Plant cell morphology and growth are essential for plant development and adaptation, in particular the cell wall material deposition and rearrangement. As the wall is extended due to turgor pressure, the wall mechanical response, specifically the wall’s elastic properties, are not well understood. In this study, we introduce a new surface morphology-based method to measure the elasticity of the cell wall in tip-growing cells. Previous work is based on the wall meridional outline on the assumption the cell is axisymmetric, an idea that does not align well with the reality of the cells. Instead, we developed a way to triangulate the surface of the cell using marker point locations that could be achieved experimentally with fluorescent labeling. After measuring the elastic stretch and curvatures from our triangulation, a mechanical model is used to measure the tensions and surface bulk modulus distribution.
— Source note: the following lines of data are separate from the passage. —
(* ===== verification/Receive.v ===== *)
(** The inbound flow of internal/transport/receive.go: classification of the
    datagrams of a batch, decryption, the handshake worker, the sequential
    receiver of a peer, and [IsUnderLoad] of internal/transport/transport.go. *)
From S2P Require Import Prelude Replay RateLimiter Env Crypto Wire Cookie State IndexTable Noise Timers Send.
From stdpp Require Import prelude gmap list.
Open Scope Z_scope.

Module Receive.
Import Env.Env Wire.Wire Cookie.Cookie State.State IndexTable.IndexTable Noise.Noise
  Timers.Timers Send.Send.

Section Receive.
Context {C : Crypto} {B S : Type} `{!Bind B} `{!SourceSink S}.
Abbreviation W := (Transport B S).

(** ** Key freshness *)

Definition keepKeyFreshReceiving (peer : PeerId) : M W (option Error) :=
  let* x := get_peer peer in
  if tm_sentLastMinuteHandshake (p_timers x) then ret None
  else
    match current (p_keypairs x) with
    | None => ret None
    | Some k =>
        let* kp := get_keypair k in
        if kp_isInitiator kp then
          let* age := since (kp_created kp) in
          if RejectAfterTime - KeepaliveTimeout - RekeyTimeout <? age then
            upd_timers peer (set_tm_sentLastMinuteHandshake true) ;;;
            SendHandshakeInitiation peer false
          else ret None
        else ret None
    end.

(** ** Classifying datagrams *)

Definition new_in_container (elems : list QueueInboundElement) : M W ContainerId :=
  let* c := fresh in
  modify (fun t => set_t_inContainers (<[c := mkInContainer true elems]> (t_inContainers t)) t) ;;;
  ret c.

(** [PutInboundElementsContainer]: the elements are dropped. *)
Definition PutInboundElementsContainer (c : ContainerId) : M W unit :=
  upd_in c (fun x => mkInContainer (ic_locked x) []).

(** The send on [queue.handshake.c] with its [default] branch: a full queue
    drops the message. *)
Definition offer_handshake (elem : QueueHandshakeElement) : M W unit :=
  modify (fun t =>
    if Z.of_nat (length (t_handshakeQ t)) <? QueueHandshakeSize
    then set_t_handshakeQ (t_handshakeQ t ++ [elem]) t else t).

(** The transport branch of the switch: the element joins the container of its
    peer.  An entry with a keypair has a peer ([Invariant.table_ok]). *)
Definition receive_transport (packet : bytes) (endpoint : Endpoint)
    (elemsByPeer : gmap PeerId ContainerId) : M W (gmap PeerId ContainerId) :=
  if (length packet <? MessageTransportSize)%nat then ret elemsByPeer
  else
    let receiver := le_get (slice MessageTransportOffsetReceiver MessageTransportOffsetCounter packet) in
    let* value := table_Lookup receiver in
    match e_keypair value, e_peer value with
    | Some k, Some peer =>
        let* kp := get_keypair k in
        let* t := now in
        if time_Add (kp_created kp) RejectAfterTime <? t then ret elemsByPeer
        else
          let elem := mkInElem packet (Some packet) 0 k endpoint in
          match elemsByPeer !! peer with
          | Some c =>
              upd_in c (fun x => mkInContainer (ic_locked x) (ic_elems x ++ [elem])) ;;;
              ret elemsByPeer
          | None =>
              let* c := new_in_container [elem] in
              ret (<[peer := c]> elemsByPeer)
          end
    | _, _ => ret elemsByPeer
    end.

(** The size the switch asks of a handshake message; [None]: unknown type. *)
Definition handshake_size (msgType : Z) : option nat :=
  if msgType =? MessageInitiationType then Some MessageInitiationSize
  else if msgType =? MessageResponseType then Some MessageResponseSize
  else if msgType =? MessageCookieReplyType then Some MessageCookieReplySize
  else None.

(** The body of the loop over the datagrams of a batch. *)
Definition receive_packet (pkt : bytes * Endpoint) (elemsByPeer : gmap PeerId ContainerId)
  : M W (gmap PeerId ContainerId) :=
  let '(packet, endpoint) := pkt in
  if (length packet <? MinMessageSize)%nat then ret elemsByPeer
  else
    let msgType := le_get (slice 0 4 packet) in
    if msgType =? MessageTransportType then receive_transport packet endpoint elemsByPeer
    else
      match handshake_size msgType with
      | None => ret elemsByPeer
      | Some size =>
          if negb (length packet =? size)%nat then ret elemsByPeer
          else
            offer_handshake (mkHsElem msgType packet endpoint) ;;;
            ret elemsByPeer
      end.

Fixpoint receive_packets (pkts : list (bytes * Endpoint)) (elemsByPeer : gmap PeerId ContainerId)
  : M W (gmap PeerId ContainerId) :=
  match pkts with
  | [] => ret elemsByPeer
  | pkt :: pkts =>
      let* elemsByPeer := receive_packet pkt elemsByPeer in receive_packets pkts elemsByPeer
  end.

(** The loop that hands the containers over. *)
Definition deliver_group (group : PeerId * ContainerId) : M W unit :=
  let '(peer, c) := group in
  let* x := get_peer peer in
  if p_isRunning x then
    upd_peer peer (fun x => set_p_inbound (p_inbound x ++ [Some c]) x) ;;;
    modify (fun t => set_t_decryptionQ (t_decryptionQ t ++ [c]) t)
  else PutInboundElementsContainer c.

Definition receive_batch (pkts : list (bytes * Endpoint)) : M W unit :=
  let* elemsByPeer := receive_packets pkts ∅ in
  forM (map_to_list elemsByPeer) deliver_group.

(** [RoutineReceiveIncoming] on the answers of its [recv], with the counter
    [deathSpiral]: the answers it did not ask for any more when it returned,
    [None] while it is still receiving. *)
Fixpoint RoutineReceiveIncoming (recvs : list (Error + list (bytes * Endpoint))) (deathSpiral : Z)
  : M W (option (list (Error + list (bytes * Endpoint)))) :=
  match recvs with
  | [] => ret None
  | inl ErrNetClosed :: recvs => ret (Some recvs)
  | inl _ :: recvs =>
      if deathSpiral <? 10 then RoutineReceiveIncoming recvs (deathSpiral + 1)
      else ret (Some recvs)
  | inr pkts :: recvs =>
      receive_batch pkts ;;;
      RoutineReceiveIncoming recvs 0
  end.

(** ** Decryption *)

(** One element of [RoutineDecryption]; the content is opened in place. *)
Definition decrypt_elem (kp : Keypair) (elem : QueueInboundElement) : QueueInboundElement :=
  match ie_packet elem with
  | None => elem
  | Some packet =>
      let counter :=
        le_get (slice MessageTransportOffsetCounter MessageTransportOffsetContent packet) in
      let content := drop MessageTransportOffsetContent packet in
      match aead_Open (kp_receive kp) (aead_nonce counter) content [] with
      | Some plain =>
          mkInElem (splice MessageTransportOffsetContent plain (ie_buffer elem)) (Some plain)
            counter (ie_keypair elem) (ie_endpoint elem)
      | None => mkInElem (ie_buffer elem) None counter (ie_keypair elem) (ie_endpoint elem)
      end
  end.

Definition decrypt_at (t : W) (elem : QueueInboundElement) : QueueInboundElement :=
  decrypt_elem (keypair_at t (ie_keypair elem)) elem.

(** One turn of [RoutineDecryption] on the first container of the queue. *)
Definition RoutineDecryption : M W unit :=
  let* q := gets t_decryptionQ in
  match q with
  | [] => ret tt
  | c :: q =>
      modify (set_t_decryptionQ q) ;;;
      let* t := gets (fun t => t) in
      upd_in c (fun x => mkInContainer false (map (decrypt_at t) (ic_elems x)))
  end.

(** ** Handshake messages *)

Definition IsUnderLoad : M W bool :=
  let* t := now in
  let* q := gets t_handshakeQ in
  if QueueHandshakeSize / 8 <=? Z.of_nat (length q) then
    modify (set_t_underLoadUntil (time_Add t UnderLoadAfterTime)) ;;;
    ret true
  else gets (fun w => t <? t_underLoadUntil w).

(** [rate.limiter.Allow(ip)]; [None]: it panics. *)
Definition limiter_Allow (ip : Addr) : M W (option bool) :=
  let* t := now in
  let* rate := gets t_limiter in
  match RateLimiter.Allow rate ip t with
  | None => ret None
  | Some (rate, ok) => modify (set_t_limiter rate) ;;; ret (Some ok)
  end.

(** How a turn of [RoutineHandshake] ends: nothing in the queue, [goto skip],
    the end of the second switch, a panic of the limiter. *)
Inductive Outcome := Idle | Skip | Done | Panic.

Definition handle_cookie_reply (elem : QueueHandshakeElement) : M W Outcome :=
  match read_cookie_reply (he_packet elem) with
  | None => ret Skip
  | Some reply =>
      let* entry := table_Lookup (mc_Receiver reply) in
      match e_peer entry with
      | None => ret Skip
      | Some peer =>
          let* x := get_peer peer in
          whenM (p_isRunning x) (
            let* (gen, _) := on_env (ConsumeReply (p_cookieGenerator x) reply) in
            upd_peer peer (set_p_cookieGenerator gen)) ;;;
          ret Skip
      end
  end.

(** The MAC checks and the rate limit of the first switch; [None]: go on. *)
Definition check_macs (elem : QueueHandshakeElement) : M W (option Outcome) :=
  let* checker := gets t_cookieChecker in
  if negb (CheckMAC1 checker (he_packet elem)) then ret (Some Skip)
  else
    let* underLoad := IsUnderLoad in
    if underLoad then
      let* valid := on_env (CheckMAC2 checker (he_packet elem) (DstToBytes (he_endpoint elem))) in
      if negb valid then
        let* _ := SendHandshakeCookie elem in ret (Some Skip)
      else
        let* allowed := limiter_Allow (DstIP (he_endpoint elem)) in
        match allowed with
        | None => ret (Some Panic)
        | Some true => ret None
        | Some false => ret (Some Skip)
        end
    else ret None.

Definition rxBytes_Add (peer : PeerId) (n : Z) : M W unit :=
  upd_peer peer (fun x => set_p_rxBytes (u64 (p_rxBytes x + n)) x).

Definition handle_initiation (elem : QueueHandshakeElement) : M W Outcome :=
  match read_initiation (he_packet elem) with
  | None => ret Skip
  | Some msg =>
      let* peer := ConsumeMessageInitiation msg in
      match peer with
      | None => ret Skip
      | Some peer =>
          timersAnyAuthenticatedPacketTraversal peer ;;;
          timersAnyAuthenticatedPacketReceived peer ;;;
          SetEndpointFromPacket peer (he_endpoint elem) ;;;
          rxBytes_Add peer (Z.of_nat (length (he_packet elem))) ;;;
          let* err := SendHandshakeResponse peer in
          match err with Some _ => ret Skip | None => ret Done end
      end
  end.

Definition handle_response (elem : QueueHandshakeElement) : M W Outcome :=
  match read_response (he_packet elem) with
  | None => ret Skip
  | Some msg =>
      let* peer := ConsumeMessageResponse msg in
      match peer with
      | None => ret Skip
      | Some peer =>
          SetEndpointFromPacket peer (he_endpoint elem) ;;;
          rxBytes_Add peer (Z.of_nat (length (he_packet elem))) ;;;
          timersAnyAuthenticatedPacketTraversal peer ;;;
          timersAnyAuthenticatedPacketReceived peer ;;;
          let* err := BeginSymmetricSession peer in
          match err with
          | Some _ => ret Skip
          | None =>
              timersSessionDerived peer ;;;
              timersHandshakeComplete peer ;;;
              let* err := SendKeepalive peer in
              match err with Some _ => ret Skip | None => ret Done end
          end
      end
  end.

Definition handle_handshake (elem : QueueHandshakeElement) : M W Outcome :=
  if he_msgType elem =? MessageCookieReplyType then handle_cookie_reply elem
  else if (he_msgType elem =? MessageInitiationType) || (he_msgType elem =? MessageResponseType) then
    let* stop := check_macs elem in
    match stop with
    | Some outcome => ret outcome
    | None =>
        if he_msgType elem =? MessageInitiationType then handle_initiation elem
        else handle_response elem
    end
  else ret Skip.

(** One turn of [RoutineHandshake]. *)
Definition RoutineHandshake : M W Outcome :=
  let* q := gets t_handshakeQ in
  match q with
  | [] => ret Idle
  | elem :: q =>
      modify (set_t_handshakeQ q) ;;;
      handle_handshake elem
  end.

(** ** Sequential reception *)

(** The locals of one turn of [RoutineSequentialReceiver]: the element
    [elems[validTailPacket]], [dataPacketReceived] and [rxBytesLen]. *)
Record RecvLocals := mkLocals {
  validTail : option QueueInboundElement;
  dataPacketReceived : bool;
  rxBytesLen : Z;
}.

(** [replayFilter.ValidateCounter(elem.counter, RejectAfterMessages)]. *)
Definition validate_counter (k : KeypairId) (counter : Z) : M W bool :=
  let* kp := get_keypair k in
  let '(f, ok) := Replay.validate (kp_replayFilter kp) counter RejectAfterMessages in
  upd_keypair k (set_kp_replayFilter f) ;;;
  whenM ok (modify (fun t => set_t_accepted ((k, counter) :: t_accepted t) t)) ;;;
  ret ok.

Definition receive_elem (peer : PeerId) (elem : QueueInboundElement) (l : RecvLocals)
  : M W RecvLocals :=
  match ie_packet elem with
  | None => ret l
  | Some packet =>
      let* ok := validate_counter (ie_keypair elem) (ie_counter elem) in
      if negb ok then ret l
      else
        let l := mkLocals (Some elem) (dataPacketReceived l) (rxBytesLen l) in
        let* rotated := ReceivedWithKeypair peer (ie_keypair elem) in
        let* err :=
          (if rotated then
             SetEndpointFromPacket peer (ie_endpoint elem) ;;;
             timersHandshakeComplete peer ;;;
             SendStagedPackets peer
           else ret None) in
        match err with
        | Some _ => ret l
        | None =>
            let n := u64 (rxBytesLen l + Z.of_nat (length packet + MinMessageSize)) in
            if (length packet =? 0)%nat
            then ret (mkLocals (validTail l) (dataPacketReceived l) n)
            else
              upd_peer peer (fun x => set_p_bufs
                (p_bufs x ++ [take (MessageTransportOffsetContent + length packet) (ie_buffer elem)]) x) ;;;
              ret (mkLocals (validTail l) true n)
        end
  end.

Fixpoint receive_elems (peer : PeerId) (elems : list QueueInboundElement) (l : RecvLocals)
  : M W RecvLocals :=
  match elems with
  | [] => ret l
  | elem :: elems => let* l := receive_elem peer elem l in receive_elems peer elems l
  end.

Definition BatchSize (t : W) : Z :=
  let size := bind_BatchSize (t_bind t) in
  let dSize := sink_BatchSize (t_sink t) in
  if size <? dSize then dSize else size.

(** The end of a turn: timers, the write to the sink, the reset of [bufs]. *)
Definition flush_received (peer : PeerId) (l : RecvLocals) (c : ContainerId) : M W unit :=
  whenM (dataPacketReceived l) (timersDataReceived peer) ;;;
  let* x := get_peer peer in
  whenM (0 <? length (p_bufs x))%nat (
    let* n := gets BatchSize in
    let peers := replicate (Z.to_nat n) (p_pk x) in
    let* _ := on_sink (sink_Write (p_bufs x) peers MessageTransportOffsetContent) in
    ret tt) ;;;
  upd_peer peer (set_p_bufs []) ;;;
  PutInboundElementsContainer c.

(** One turn of [RoutineSequentialReceiver]: [Blocked] while the container is
    locked by the decryption, [Stopped] on the nil sentinel.  The [continue] of
    a failed [keepKeyFreshReceiving] leaves [bufs] as it is. *)
Definition RoutineSequentialReceiver (peer : PeerId) : M W Progress :=
  let* x := get_peer peer in
  match p_inbound x with
  | [] => ret Blocked
  | None :: q => upd_peer peer (set_p_inbound q) ;;; ret Stopped
  | Some c :: q =>
      let* ic := gets (fun t => in_at t c) in
      if ic_locked ic then ret Blocked
      else
        upd_peer peer (set_p_inbound q) ;;;
        upd_in c (fun x => mkInContainer true (ic_elems x)) ;;;
        let* l := receive_elems peer (ic_elems ic) (mkLocals None false 0) in
        rxBytes_Add peer (rxBytesLen l) ;;;
        match validTail l with
        | None => flush_received peer l c ;;; ret Continue
        | Some elem =>
            SetEndpointFromPacket peer (ie_endpoint elem) ;;;
            let* err := keepKeyFreshReceiving peer in
            match err with
            | Some _ => ret Continue
            | None =>
                timersAnyAuthenticatedPacketTraversal peer ;;;
                timersAnyAuthenticatedPacketReceived peer ;;;
                flush_received peer l c ;;;
                ret Continue
            end
        end
  end.

End Receive.
End Receive.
We simulated moss tip cells from experimental Physcomitrium patens plants to challenge the method with noise estimated from experiments. We discovered that increasing the discretization of the triangulation improved robustness against noise. With multiple cell sampling, we found that around 10 cells were sufficient to recover the elasticity distribution with noise, but only when the elastic stretches were high enough at the tip. With low elastic stretch at the tip, the appearance of non-physical modulus values led to underestimated inference values there, causing false-positive gradient results. This compelled us to study a range of cases, leading us to a dimensionless global phase map showing areas of good inference. This technique will open the field to more comprehensive measurements of tip cell elasticity, providing a key step in understanding tip cell growth and morphogenesis.